Exercise instructions ▸ Find the lines below holding the word "describe" and copy each of them.

Exercise materials ▸
━━━━━━━━
Lemma ok_iff_exit_zero_witness :
  In Ok (severities (run_of Scenario.passing_check_raw_byte Scenario.explicit))
  <-> repo_missing Scenario.passing_check_raw_byte Scenario.explicit = false
      /\ password_missing Scenario.passing_check_raw_byte Scenario.explicit = false
      /\ exists out,
           launch Scenario.passing_check_raw_byte (build_cmd Scenario.explicit)
           = Exited 0 out.
Proof.
  apply (ok_iff_exit_zero Scenario.passing_check_raw_byte Scenario.explicit 0).
  reflexivity.
Defined.



(** ** What a run does to the outside and to the resource *)

(** X4. A run launches at most one process: none when a guard stops it, and
    otherwise exactly the argv that [probe] built, once, whatever restic
    answers (no second attempt after a failure). *)
Theorem one_spawn_per_run :
  forall (w : World) (self : ResticHealthCheck.t) (n : nat),
    exists r,
      evaluate_resource (S (S n)) w self = Some r
      /\ spawned (trace r)
         = (if repo_missing w self || password_missing w self
            then [] else [build_cmd self]).
Proof.
  intros w self n. exists (run_of w self).
  split; [apply evaluate_resource_total |].
  by_path w self; reflexivity.
Qed.

(** X5. No advance of the generator changes the settings of the resource,
    and [stderr] is assigned in one place only: on resuming after the
    unhealthy [yield], with an output that decodes, and then it is that
    text. *)
Theorem next_writes_stderr_only :
  forall (w : World) (self : ResticHealthCheck.t) (f : frame),
    restic_bin (resource_of (next w self f)) = restic_bin self
    /\ repo (resource_of (next w self f)) = repo self
    /\ password_file (resource_of (next w self f)) = password_file self
    /\ sudo (resource_of (next w self f)) = sudo self
    /\ (stderr (resource_of (next w self f)) = stderr self
        \/ exists out text,
             f = AtYieldUnhealthy out
             /\ decode out = Some text
             /\ stderr (resource_of (next w self f)) = Some text).
Proof.
  intros w self f. destruct f as [| out | |]; simpl.
  - destruct (repo_missing w self); [by repeat split; try left |].
    destruct (password_missing w self); [by repeat split; try left |].
    destruct (check_output w (build_cmd self)); by repeat split; try left.
  - destruct (decode out) as [text |] eqn:Hd; simpl.
    + repeat split. right. by exists out, text.
    + by repeat split; try left.
  - by repeat split; try left.
  - by repeat split; try left.
Qed.

Lemma truthy_py_or (a b : option string) :
  truthy (py_or a b) = truthy a || truthy b.
Proof. unfold py_or. by destruct (truthy a) eqn:Ha; [rewrite Ha |]. Qed.

(** X6. The probe looks at the three environment variables only to see
    whether they hold something non-empty.  Two environments that agree on
    that, against the same tool behaviour, give the same run in every
    respect: results, messages, log lines and argv.  A password kept in
    [RESTIC_PASSWORD] therefore reaches none of them. *)
Theorem environment_values_unused :
  forall (w1 w2 : World) (self : ResticHealthCheck.t) (n : nat),
    (forall argv, launch w1 argv = launch w2 argv) ->
    same_presence (environ w1) (environ w2) ->
    evaluate_resource (S (S n)) w1 self = evaluate_resource (S (S n)) w2 self.
Proof.
  intros w1 w2 self n Hl He. rewrite !evaluate_resource_total. f_equal.
  assert (Hrepo : repo_missing w1 self = repo_missing w2 self).
  { unfold repo_missing. rewrite (He "RESTIC_REPOSITORY"); [done |].
    unfold consulted. simpl. tauto. }
  assert (Hpw : password_missing w1 self = password_missing w2 self).
  { unfold password_missing. rewrite !truthy_py_or.
    rewrite (He "RESTIC_PASSWORD"), (He "RESTIC_PASSWORD_FILE");
      [done | |]; unfold consulted; simpl; tauto. }
  unfold run_of, check_output. by rewrite Hrepo, Hpw, Hl.
Qed.

Lemma environment_values_unused_witness :
  evaluate_resource 2 (Scenario.password_in_environment "hunter2") Scenario.repo_only
  = evaluate_resource 2 (Scenario.password_in_environment "tr0ub4dor")
      Scenario.repo_only.
Proof.
  apply (environment_values_unused
           (Scenario.password_in_environment "hunter2")
           (Scenario.password_in_environment "tr0ub4dor")
           Scenario.repo_only 0).
  - reflexivity.
  - intros k [<- | [<- | [<- | []]]]; vm_compute; reflexivity.
Defined.

(** X7. [stderr] is never reset.  When a resource whose check failed is
    probed again and the check now passes, the second run is [Ok] and the
    description of its healthy metric is still the text of the earlier
    failure. *)
Theorem stderr_outlives_failure :
  forall (w1 w2 : World) (self : ResticHealthCheck.t) (rc : Z)
         (out out' : list byte) (text : string),
    repo_missing w1 self = false -> password_missing w1 self = false ->
    repo_missing w2 self = false -> password_missing w2 self = false ->
    launch w1 (build_cmd self) = Exited rc out -> rc <> 0%Z ->
    decode out = Some text ->
    launch w2 (build_cmd self) = Exited 0 out' ->
    exists r1 r2,
      evaluate_resource 2 w1 self = Some r1
      /\ evaluate_resource 2 w2 (final_resource r1) = Some r2
      /\ severities r2 = [Ok]
      /\ yielded r2 = [mkMetric (repo self) true "health_check"]
      /\ ResticHealthCheckContext.describe
           (mkMetric (repo self) true "health_check") (final_resource r2)
         = Some text.
Proof.
  intros w1 w2 self rc out out' text Hr1 Hp1 Hr2 Hp2 Hl1 Hrc Hd Hl2.
  exists (run_of w1 self), (run_of w2 (final_resource (run_of w1 self))).
  split; [apply evaluate_resource_total |].
  split; [apply evaluate_resource_total |].
  assert (Hfin : final_resource (run_of w1 self) = set_stderr self (Some text)).
  { unfold run_of, check_output. rewrite Hr1, Hp1, Hl1.
    destruct (Z.eqb_spec rc 0); [done |]. by rewrite Hd. }
  rewrite Hfin. unfold run_of, check_output.
  rewrite repo_missing_set_stderr, password_missing_set_stderr,
    build_cmd_set_stderr, Hr2, Hp2, Hl2.
  by repeat split.
Qed.

Lemma stderr_outlives_failure_witness :
  exists r1 r2,
    evaluate_resource 2 Scenario.failing_check Scenario.explicit = Some r1
    /\ evaluate_resource 2 Scenario.passing_check_raw_byte (final_resource r1)
       = Some r2
    /\ severities r2 = [Ok]
    /\ yielded r2 = [mkMetric (Some "r1") true "health_check"]
    /\ ResticHealthCheckContext.describe
         (mkMetric (Some "r1") true "health_check") (final_resource r2)
       = Some "fail text".
Proof.
  apply (stderr_outlives_failure Scenario.failing_check
           Scenario.passing_check_raw_byte Scenario.explicit 1
           (list_byte_of_string "fail text") [xff] "fail text");
    (reflexivity || discriminate).
Defined.

(** ** Output of a failed check *)

Lemma ascii_well_formed (bs : list byte) :
  ascii_only bs = true -> utf8_well_formed bs = true.
Proof.
  induction bs as [| b bs IH]; [done |].
  unfold ascii_only. simpl. intros [Hb Hbs]%andb_true_iff.
  rewrite Hb. by apply IH.
Qed.

(** X8. When restic exits with a non-zero status and everything it printed
    is ASCII, decoding cannot fail: the run is [Critical] only, raises
    nothing, and [stderr] becomes the output, byte for byte. *)
Theorem ascii_output_is_kept :
  forall (w : World) (self : ResticHealthCheck.t) (rc : Z) (out : list byte)
         (n : nat),
    repo_missing w self = false ->
    password_missing w self = false ->
    launch w (build_cmd self) = Exited rc out ->
    rc <> 0%Z ->
    ascii_only out = true ->
    exists r,
      evaluate_resource (S (S n)) w self = Some r
      /\ severities r = [Critical]
      /\ uncaught r = None
      /\ stderr (final_resource r) = Some (string_of_list_byte out)
      /\ (list_byte_of_string <$> stderr (final_resource r)) = Some out.
Proof.
  intros w self rc out n Hrepo Hpw Hl Hrc Ha. exists (run_of w self).
  split; [apply evaluate_resource_total |].
  unfold run_of, check_output, decode. rewrite Hrepo, Hpw, Hl.
  destruct (Z.eqb_spec rc 0); [done |].
  rewrite (ascii_well_formed out Ha). simpl.
  by rewrite list_byte_of_string_of_list_byte.
Qed.

Lemma ascii_output_is_kept_witness :
  exists r,
    evaluate_resource 2 Scenario.failing_check Scenario.explicit = Some r
    /\ severities r = [Critical]
    /\ uncaught r = None
    /\ stderr (final_resource r)
       = Some (string_of_list_byte (list_byte_of_string "fail text"))
    /\ (list_byte_of_string <$> stderr (final_resource r))
       = Some (list_byte_of_string "fail text").
Proof.
  apply (ascii_output_is_kept Scenario.failing_check Scenario.explicit 1
           (list_byte_of_string "fail text") 0);
    (reflexivity || discriminate).
Defined.

Lemma failed_check_is_critical_witness :
  exists r,
    evaluate_resource 2 Scenario.failing_check_silent Scenario.explicit = Some r
    /\ yielded r = [unhealthy Scenario.explicit]
    /\ results_of r = [mkResult Critical None (Some (unhealthy Scenario.explicit))]
    /\ uncaught r = None
    /\ ResticHealthCheckContext.describe (unhealthy Scenario.explicit)
         (final_resource r) = Some ""
    /\ list_byte_of_string "" = [].
Proof.
  apply (failed_check_is_critical Scenario.failing_check_silent
           Scenario.explicit 1 [] "" 0);
    (reflexivity || discriminate).
Defined.

(** ** The summary texts *)

Lemma mentions_self (x : string) : mentions x x.
Proof. exists "", "". by rewrite append_empty_r. Qed.

Lemma mentions_wrap (x before text after : string) :
  mentions x text -> mentions x (before +:+ text +:+ after).
Proof.
  intros (b & a & ->). exists (before +:+ b), (a +:+ after).
  by rewrite !append_assoc.
Qed.

Lemma mentions_join (sep x : string) (l : list string) :
  In x l -> mentions x (join sep l).
Proof.
  induction l as [| y l IH]; [intros [] |].
  intros Hin. destruct l as [| z l].
  - destruct Hin as [-> | []]. apply mentions_self.
  - change (join sep (y :: z :: l)) with (y +:+ sep +:+ join sep (z :: l)).
    destruct Hin as [-> | Hin].
    + exists "", (sep +:+ join sep (z :: l)). reflexivity.
    + rewrite <- (append_empty_r (join sep (z :: l))).
      rewrite <- (append_assoc y sep).
      apply mentions_wrap. by apply IH.
Qed.
(** [findall] on a filename closed by a compressed name returns that name's
    fields, whatever precedes it. *)
Lemma crinex_closing_name pre f suf :
  well_formed f = true -> at_end suf = true ->
  hd_error (findall_from crinex_pattern 0 (pre ++ compressed_name f ++ suf))
  = Some (tuple_of f "d").
Proof.
  intros Hf He.
  destruct (findall_head_complete crinex_pattern pre _ _ _ (match_crinex_app f suf Hf He))
    as [gs Hh].
  rewrite Hh. f_equal.
  apply findall_head_sound in Hh as (pre' & suf' & rest' & Hs & Hm).
  apply match_crinex_some in Hm as (f' & Hf' & -> & -> & He').
  f_equal. symmetry.
  apply (closing_name_unique [100%N; dot] 90%N pre f suf pre' f' rest'); auto.
  discriminate.
Qed.

Lemma rinex_closing_name pre f suf :
  well_formed f = true -> at_end suf = true ->
  hd_error (findall_from rinex_pattern 0 (pre ++ plain_name f ++ suf))
  = Some (tuple_of f "o").
Proof.
  intros Hf He.
  destruct (findall_head_complete rinex_pattern pre _ _ _ (match_rinex_app f suf Hf He))
    as [gs Hh].
  rewrite Hh. f_equal.
  apply findall_head_sound in Hh as (pre' & suf' & rest' & Hs & Hm).
  apply match_rinex_some in Hm as (f' & Hf' & -> & -> & He').
  f_equal. symmetry.
  apply (closing_name_unique [] 111%N pre f suf pre' f' rest'); auto.
  discriminate.
Qed.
━━━━━━━━
Exercise answer ▸
      /\ ResticHealthCheckContext.describe
    /\ ResticHealthCheckContext.describe
    /\ ResticHealthCheckContext.describe (unhealthy Scenario.explicit)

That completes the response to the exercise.